Top Questions and FactsQ: Will AMD exclusively offer ARM-based processors moving forward?
A: No. AMD remains committed to x86. We intend to continue to offer choice and offer customers the best architecture for their workloads.
Q: Will your ARM-based server CPUs be branded as AMD Opteron products?
Q: Will AMD increase its investment in software developers as part of its new server strategy?
A: Yes. AMD recognizes that adoption of ARM along with x86 and taking advantage of heterogeneous compute capabilities that utilize CPU, GPU, and hardware workload acceleration is even more of a software effort than it is a hardware effort.
Q: How long has AMD had an ARM 64-bit license?
A: AMD has been working with ARM for more than a year now on a variety of different projects.
Q: Why server first? Why not try to bring a client solution to market quickly to take advantage of Windows RT?

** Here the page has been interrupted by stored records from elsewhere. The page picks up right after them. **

Lemma iget_spec s dev inum : it_lock s = false -> zlen (itable s) = NINODE -> gettable s dev inum ->
  exists ip s', iget dev inum s = Ret ip s' /\ got s dev inum ip s'.
Proof.
  intros Hl Hz (i0 & Hi0 & Hget). unfold iget, itacquire, lk_acquire. unfold bind at 1. rewrite Hl.
  set (s1 := set_it_lock true s). destruct (iget_scan_spec (Z.to_nat NINODE) s1 0 NULL dev inum ltac:(done) ltac:(done) ltac:(by left)) as (r & E & Hr).
  erewrite bind_Ret by exact E. change (0 + Z.of_nat (Z.to_nat NINODE)) with NINODE in Hr. destruct r as [ip|e].
  - destruct Hr as [Hip Hc]. erewrite bind_Ret by reflexivity. exists ip. eexists. split; [reflexivity|]. split; [done|]. left. split; [done|].
    by destruct s; cbn in Hl; subst.
  - destruct Hr as [Hno [[He Hr]|(-> & _ & Hfull)]].
    + destruct (Z.eqb_spec e NULL); [unfold NULL in *; lia|]. do 3 (erewrite bind_Ret by apply updi_eq).
      exists e. eexists. split; [reflexivity|]. split; [done|]. right. split; [done|]. split; [done|].
      rewrite !ip_at_upd, !decide_True by (done || (unfold upd_ip; cbn; rewrite ?zlen_updZ; change (zlen (itable s)) with (zlen (itable s)); lia)).
      rewrite !upd_ip_upd. by destruct s; cbn in Hl; subst.
    + exfalso. destruct Hget as [Hc|Hc]; [by apply (Hno i0)|by apply (Hfull i0)].
Qed.

Lemma got_store s y dev inum ip s' : got (set_store y s) dev inum ip s' -> exists s0, s' = set_store y s0 /\ got s dev inum ip s0.
Proof. intros [Hip [[Hc ->]|(Hno & Hr & ->)]]; eexists; (split; [|split; [exact Hip|]]); [|by left| |by right]; done. Qed.

Lemma relock s ip X Y : it_lock s = false -> set_it_lock false (upd_ip (set_it_lock true (upd_ip s ip X)) ip Y) = upd_ip s ip Y.
Proof. intros Hl. rewrite <- (upd_ip_upd s ip X Y). by destruct s; cbn in Hl; subst. Qed.

(** Dropping it again. *)
Lemma iput_got s dev inum ip s' : it_lock s = false -> zlen (itable s) = NINODE -> got s dev inum ip s' ->
  exists s2, iput ip s' = Ret tt s2 /\
    (s2 = s \/ (i_ref (ip_at s ip) = 0 /\ s2 = upd_ip s ip (set_i_ref 0 (set_i_valid false (set_i_id dev inum (ip_at s ip)))))).
Proof.
  intros Hl Hz [Hip Hg]. assert (Hlen : 0 <= ip < zlen (itable s)) by lia. unfold iput, itacquire, lk_acquire. unfold bind at 1.
  destruct Hg as [[Hc ->]|(_ & Hr & ->)]; cbn [it_lock upd_ip set_itable]; rewrite Hl; erewrite bind_Ret by reflexivity.
  - change (ip_at (set_it_lock true (upd_ip s ip ?X)) ip) with (ip_at (upd_ip s ip X) ip). rewrite ip_at_upd, decide_True by done.
    cbn [i_ref i_valid set_i_ref]. destruct Hc as (Hc & _). destruct (Z.eqb_spec (i_ref (ip_at s ip) + 1) 1); [lia|]. cbn [andb].
    erewrite bind_Ret by reflexivity. erewrite bind_Ret by apply updi_eq. eexists. split; [reflexivity|]. left.
    change (ip_at (set_it_lock true (upd_ip s ip ?X)) ip) with (ip_at (upd_ip s ip X) ip). rewrite ip_at_upd, decide_True by done.
    transitivity (upd_ip s ip (ip_at s ip)); [|apply upd_ip_id]. transitivity (upd_ip s ip (set_i_ref (i_ref (ip_at s ip) + 1 - 1) (ip_at s ip))).
    + by apply relock.
    + do 2 f_equal. rewrite Z.add_simpl_r. by destruct (ip_at s ip).
  - change (ip_at (set_it_lock true (upd_ip s ip ?X)) ip) with (ip_at (upd_ip s ip X) ip). rewrite ip_at_upd, decide_True by done.
    cbn [i_ref i_valid set_i_ref set_i_valid andb Z.eqb]. rewrite andb_false_r. cbn [andb].
    erewrite bind_Ret by reflexivity. erewrite bind_Ret by apply updi_eq. eexists. split; [reflexivity|]. right. split; [done|].
    change (ip_at (set_it_lock true (upd_ip s ip ?X)) ip) with (ip_at (upd_ip s ip X) ip). rewrite ip_at_upd, decide_True by done.
    by apply relock.
Qed.

(** The two outcomes of dirlookup(). *)
Lemma dirlookup_spec s x T V H P dp name :
  let X := ip_at s dp in
  bs_rep x T V H P [] -> dir_ok s V H X -> room H P 1 -> it_lock s = false -> zlen (itable s) = NINODE ->
  match dir_find name 0 (dirents V X) with
  | None => exists y, dirlookup dp name (set_store x s) = Ret (NULL, 0) (set_store y s) /\ bs_rep y T V H P []
  | Some (k, inum) => gettable s ROOTDEV inum ->
      exists ip y s', dirlookup dp name (set_store x s) = Ret (ip, sizeof_dirent * k) (set_store y s') /\
        bs_rep y T V H P [] /\ got s ROOTDEV inum ip s'
  end.
Proof.
  intros X HR Hd Hr Hl Hz. unfold dirlookup.
  assert (Hn : 0 <= i_size X / sizeof_dirent) by (pose proof (do_size _ _ _ _ Hd); apply Z.div_pos; [lia|done]).
  destruct (dirlookup_loop_spec (dir_fuel (i_size X)) s x T V H P dp name 0 HR Hd Hr ltac:(fold X; lia)) as (y & E & HR').
  { fold X. unfold dir_fuel. lia. }
  fold X in E. rewrite Z.mul_0_r, drop_0 in E.
  assert (Hg : forall (K : inode -> M st (Z * Z)), (let* a := geti dp (fun b : inode => b) in K a) (set_store x s) = K X (set_store x s)) by done.
  rewrite Hg, (do_type _ _ _ _ Hd), Z.eqb_refl. cbn [negb]. erewrite bind_Ret by exact E. rewrite (fw_dev _ _ _ _ (do_file _ _ _ _ Hd)).
  destruct (dir_find name 0 (dirents V X)) as [[k inum]|]; cbn [fmap option_fmap option_map fst snd]; [|by exists y].
  intros Hget. destruct (iget_spec (set_store y s) ROOTDEV inum Hl Hz Hget) as (ip & s1 & E1 & Hgot).
  apply got_store in Hgot as (s0 & -> & Hgot). erewrite bind_Ret by exact E1. by exists ip, y, s0.
Qed.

A: The dense and cloud server markets represent the most immediate growth opportunity for AMD to offer a differentiated solution based on our unique IP and experience. Large data center annual CAPEX spend is growing at 33.3 percent (Capital IQ), and AMD has unique IP and an ability to provide customers with disruptive technologies and choice in this space.
Q: Will you offer ARM-based CPUs for client as well?
A: We view ARM as a strategic partner and expect that our relationship will continue to grow over time. Today we are focused on the immediate opportunity for ARM in the server space where we believe AMD can provide a unique leadership solution.
Q: Are your current OEM partners supportive of this new server strategy?
A: Our intention to build ARM-based server processors is very much customer driven and our customers see the benefits in being able to offer their customers choice.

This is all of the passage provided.